Latest revision as of 21:27, 10 November 2023

Problem

In the expression $\left(\underline{\qquad}\times\underline{\qquad}\right)+\left(\underline{\qquad}\times\underline{\qquad}\right)$ each blank is to be filled in with one of the digits $1,2,3,$ or $4,$ with each digit being used once. How many different values can be obtained?

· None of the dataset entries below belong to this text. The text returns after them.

#[export] Program Instance summary_view : ScalarView SummaryValue := {|
  view_kind := KindSummary;
  view_schema := λ s : SummarySchema, ScalarSummary (zlen (ss_quantiles s));
|}.
Next Obligation.
  intros s Hs Hv. pose proof (schema_enc_bytes s Hs) as Hb. pose proof (cursor_start _ Hb Hv) as Hr. destruct Hs as (Hq & Hn & Hshape).
  assert (grants alloc_ok) as Hal by done. change (schema_enc s) with (summary_schema_bytes s) in *. set (buf := summary_schema_bytes s) in *. unfold buf in Hr at 2.
  unfold summary_schema_bytes, counted_bytes in Hr. rewrite <- (app_nil_r (f64s _)) in Hr. rewrite <- ?app_assoc in Hr. unfold decode_scalar_projection_schema. pose proof (zlen_nonneg (ss_quantiles s)).
  read_fwd len_codec Hr; [unfold in_u64; lia|]. pose proof (zlen_join_min _ in_u64 8 _ f64_min Hq).
  rewrite (ensure_scalar_fits _ _ _ _ _ _ Hr) by (rewrite ?zlen_app; rewrite ?zlen_nil; lia). cbn [mbind result_bind]. rewrite zlen_to_nat.
  destruct (skip_positions_fwd quantile_invalid "summary quantile positions must be finite, within [0, 1], and strictly ascending" _ None _ _ _ Hq
    (proj2 (quantiles_valid_spec _) Hshape) Hr) as (ce & -> & Hr1). cbn [mbind result_bind].
  apply cursor_zlen in Hr1. rewrite zlen_nil in Hr1. by rewrite (proj2 (Z.eqb_eq _ _)) by lia.
Qed.
Next Obligation.
  intros b p Hb Hv Hd. pose proof (cursor_start _ Hb Hv) as Hr. unfold decode_scalar_projection_schema in Hd. apply bind_ok in Hd as ([sc c] & Hd & Hend).
  set (l := b) in Hr at 2. assert (b = l) as Hl by done. clearbody l.
  read_inv len_codec alloc_ok Hr Hd n Hn. apply bind_ok in Hd as (? & _ & Hd). apply bind_ok in Hd as (c1 & Hskip & Hd).
  destruct (skip_positions_inv _ _ _ _ _ _ _ _ Hr Hskip) as (vs & r1 & -> & Hlen & Hvs & Hpos & Hr1). injection Hd as <- <-.
  destruct (Z.eqb_spec c1 (zlen b)) as [Heq|]; [|done]. injection Hend as <-. apply cursor_zlen in Hr1. rewrite Heq, Z.sub_diag in Hr1. apply zlen_0 in Hr1 as ->.
  rewrite app_nil_r in Hl. unfold in_u64 in Hn. assert (zlen vs = n) as Hzn by (apply zlen_nat; [done|lia]).
  exists (mk_summary_schema vs). apply quantiles_valid_spec in Hpos. pose proof (zlen_join_min _ in_u64 8 _ f64_min Hvs) as H8.
  pose proof (zlen_nonneg (encode_varint n [])). split_and!; [split_and!; [done| |apply Hpos..]|by rewrite Hl, <- Hzn|by rewrite <- Hzn].
  rewrite Hl, zlen_app in Hv. cbn [ss_quantiles]. lia.
Qed.
Next Obligation.
  intros s v buf c rest Hs [(Hm & Hc & Hsum & Hq & Hn) Hpos] <- Hr. apply quantile_values in Hq as [_ Hvals].
  change (value_enc v) with (summary_value_bytes v) in Hr. unfold summary_value_bytes, summary_head_bytes in Hr. rewrite <- !app_assoc in Hr.
  assert (grants alloc_ok) as Hal by done. unfold decode_scalar_projection_value, read_f64. read_fwd metadata_codec Hr. read_fwd varint_codec Hr. read_fwd (u64_codec "short read") Hr.
  change (sv_schema v) with (summary_schema_of v). change (ss_quantiles (summary_schema_of v)) with (q_quantile <$> s_quantiles v).
  assert (zlen (q_quantile <$> s_quantiles v) = zlen (q_value <$> s_quantiles v)) as -> by (unfold zlen; by rewrite !length_fmap).
  destruct (skip_f64s_fwd _ _ _ _ Hvals Hr) as (ce & -> & Hr1). by exists ce.
Qed.
Next Obligation.
  intros s buf c l m n sm c' (Hqu & Hqn & Hqs) Hr Hd. unfold decode_scalar_projection_value, read_f64 in Hd.
  read_inv metadata_codec alloc_ok Hr Hd md Hm. read_inv varint_codec alloc_ok Hr Hd cn Hcn. read_inv (u64_codec "short read") alloc_ok Hr Hd su Hsu.
  apply bind_ok in Hd as (ce & Hskip & Hd). injection Hd as <- <- <- <-.
  destruct (skip_f64s_inv _ _ _ _ _ Hr (zlen_nonneg _) Hskip) as (vs & r & -> & Hlen & Hvs & Hr1).
  assert (length vs = length (ss_quantiles s)) as Hl by (unfold zlen in Hlen; lia). destruct (zip_with_quantile _ _ Hl) as [Hz1 Hz2].
  exists (mk_summary cn su md (zip_with mk_quantile (ss_quantiles s) vs)), r. split_and!; try done.
  - change (value_enc ?v) with (summary_value_bytes v). unfold summary_value_bytes, summary_head_bytes. cbn [s_quantiles s_metadata s_count s_sum].
    rewrite Hz2. by rewrite <- !app_assoc.
  - split; [|by unfold Summary.positions; cbn [s_quantiles]; rewrite Hz1]. split_and!; try done; cbn [s_quantiles].
    + apply quantile_values. by rewrite Hz1, Hz2.
    + unfold zlen in *. rewrite length_zip_with. lia.
  - change (sv_schema ?v) with (summary_schema_of v). unfold summary_schema_of, Summary.positions. cbn [s_quantiles]. rewrite Hz1. by destruct s.
Qed.

(** ** What a projection shows of a row *)

Definition projected_row (projection : ChunkScalarProjection) (row : DecodedTypedScalarLaneRow) : ChunkScalarSample :=
  mk_scalar_sample (lr_timestamp_ms row) (lr_metadata row) (projected projection (lr_count row) (lr_sum row)).

Lemma lane_row_agrees_spec row t m n s : lane_row_agrees row t m n s = true ↔ row = mk_row t m n s.
Proof.
  unfold lane_row_agrees. rewrite !andb_true_iff, !bool_decide_eq_true, !Z.eqb_eq. destruct row as [t' m' n' s'].
  cbn [lr_timestamp_ms lr_metadata lr_count lr_sum]. naive_solver.
Qed.

(** ** The schema-tagged block, read without its values *)

Section scan.
Context {T : Type} `{HV : ScalarView T}.
Implicit Types (v : T) (vs : list T).
Abbreviation schemas_ok ss := (Forall (λ s, schema_ok s ∧ vec_ok (schema_enc s)) ss).

Lemma scalar_schemas_fwd ss : ∀ buf seen c rest, schemas_ok ss → NoDup (schema_enc <$> ss) → (∀ s, s ∈ ss → schema_enc s ∉ seen) →
  cursor_rep buf c (mjoin (schema_frame <$> (schema_enc <$> ss)) ++ rest) →
  ∃ c', scalar_schemas_loop view_kind (length ss) seen buf c = Ok (view_schema <$> ss, c') ∧ cursor_rep buf c' rest.
Proof.
  induction ss as [|s ss IH]; intros buf seen c rest Hss Hnd Hseen Hr; [by exists c|].
  apply Forall_cons_1 in Hss as [[Hs Hv] Hss]. cbn [fmap list_fmap] in Hnd |- *. rewrite fmap_cons, join_fmap_cons in Hr. apply list.NoDup_cons in Hnd as [Hni Hnd].
  unfold schema_frame at 1 in Hr. rewrite <- !app_assoc in Hr. pose proof (zlen_nonneg (schema_enc s)) as Hz. assert (grants alloc_ok) as Hal by done.
  cbn [length scalar_schemas_loop]. read_fwd len_codec Hr; [unfold in_u64; lia|].
  pose proof (cursor_zlen _ _ _ Hr) as Hlen. rewrite zlen_app in Hlen. pose proof Hr as (_ & Hvec & Hc & _).
  match type of Hlen with _ + zlen ?r = _ => pose proof (zlen_nonneg r) end.
  unfold saturating_add_u64. rewrite Z.min_l by lia. rewrite (proj2 (Z.ltb_ge _ _)) by lia. rewrite (cursor_slice _ _ _ _ _ Hr eq_refl).
  rewrite decide_False by (apply Hseen; by left). rewrite view_schema_fwd by done. cbn [mbind result_bind]. apply cursor_step in Hr.
  destruct (IH buf ({[schema_enc s]} ∪ seen) (c0 + zlen (schema_enc s)) rest Hss Hnd) as (ce & Hds & Hr2); [|exact Hr|].
  { intros s' Hin. apply not_elem_of_union. split; [|apply Hseen; by right].
    intros Heq%elem_of_singleton. apply Hni. rewrite <- Heq. by apply list_elem_of_fmap_2. }
  rewrite Hds. cbn [mbind result_bind]. by exists ce.
Qed.

Lemma scalar_schemas_inv n : ∀ buf seen c l ps c', cursor_rep buf c l → scalar_schemas_loop view_kind n seen buf c = Ok (ps, c') →
  ∃ ss rest, l = mjoin (schema_frame <$> (schema_enc <$> ss)) ++ rest ∧ cursor_rep buf c' rest ∧ ps = view_schema <$> ss ∧
    length ss = n ∧ schemas_ok ss ∧ NoDup (schema_enc <$> ss) ∧ (∀ s, s ∈ ss → schema_enc s ∉ seen).
Proof.
  induction n as [|n IH]; intros buf seen c l ps c' Hr Hd; cbn [scalar_schemas_loop] in Hd.
  { injection Hd as <- <-. exists [], l. split_and!; try done; try constructor. by intros s []%not_elem_of_nil. }
  read_inv len_codec alloc_ok Hr Hd len Hu. unfold in_u64 in Hu.
  destruct (Z.ltb_spec (zlen buf) (saturating_add_u64 c0 len)) as [|Hle]; [done|]. pose proof Hr as (_ & Hvec & Hc & _).
  unfold saturating_add_u64 in *. rewrite Z.min_l in Hd, Hle by lia.
  destruct (cursor_take _ _ _ (c0 + len) Hr ltac:(lia)) as (r2 & -> & Hz & Hbs & Hr2). destruct (decide _) as [|Hnin] in Hd; [done|].
  apply bind_ok in Hd as (p & Hp & Hd). apply view_schema_inv in Hp as (s & Hs & Heq & ->); [|done|lia]. rewrite Heq in Hz, Hnin, Hd |- *.
  apply bind_ok in Hd as ([ps' ce] & Hds & Hd). injection Hd as <- <-.
  destruct (IH _ _ _ _ _ _ Hr2 Hds) as (ss & rest' & -> & Hr3 & -> & <- & Hss & Hnd & Hseen). exists (s :: ss), rest'. rewrite fmap_cons, join_fmap_cons.
  split_and!; [|done|done|done| | |].
  - unfold schema_frame at 2. rewrite <- !app_assoc. by replace len with (zlen (schema_enc s)) by lia.
  - constructor; [split; [done|lia]|done].
  - apply list.NoDup_cons. split; [|done]. intros (s' & Hs' & Hin)%list_elem_of_fmap.
    apply (Hseen s' Hin). rewrite <- Hs'. by apply elem_of_union_l, elem_of_singleton.
  - intros s' [->|Hin]%elem_of_cons; [done|]. intros Hs'. apply (Hseen s' Hin). by apply elem_of_union_r.
Qed.

(** *** The samples *)

Section samples.
Context (projection : ChunkScalarProjection) (rows : list DecodedTypedScalarLaneRow) (buf : list Z).

(** The rows from the [n]th on begin with the given ones, when there is a lane. *)
Definition lane_agrees (n : nat) (rows' : list DecodedTypedScalarLaneRow) : Prop := rows = [] ∨ rows' `prefix_of` drop n rows.
(** The walk after [n] schemas were seen and samples were pushed. *)
Definition after_samples (w : scalar_walk) (l : list (Z * T)) (n : nat) (c : Z) : scalar_walk :=
  mk_scalar_walk (sw_samples w ++ (projected_row projection <$> typed_rows l)) (foldl flags_observe (sw_flags w) (lr_metadata <$> typed_rows l))
    (Z.of_nat n) c.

$\textbf{(A) }2 \qquad \textbf{(B) }3\qquad \textbf{(C) }4 \qquad \textbf{(D) }6 \qquad \textbf{(E) }24 \qquad$

Solution 1 - Combinations

We have $\binom{4}{2}$ ways to choose the pairs, and we have $2!$ ways for the values to be rearranged, hence $\frac{6}{2}=\boxed{\textbf{(B) }3}$

Solution 2

We have four available numbers $(1, 2, 3, 4)$. Because different permutations do not matter because they are all addition and multiplication, if we put $1$ on the first space, it is obvious there are $\boxed{\textbf{(B) }3}$ possible outcomes $(2, 3, 4)$.

Solution 3

There are exactly $4!$ ways to arrange the numbers and $2!2!2!$ overcounts per way due to commutativity. Therefore, the answer is $\frac{4!}{2!2!2!}=\boxed{\textbf{(B) }3}$

~MC_ADe

Video Solution (HOW TO THINK CRITICALLY!!!)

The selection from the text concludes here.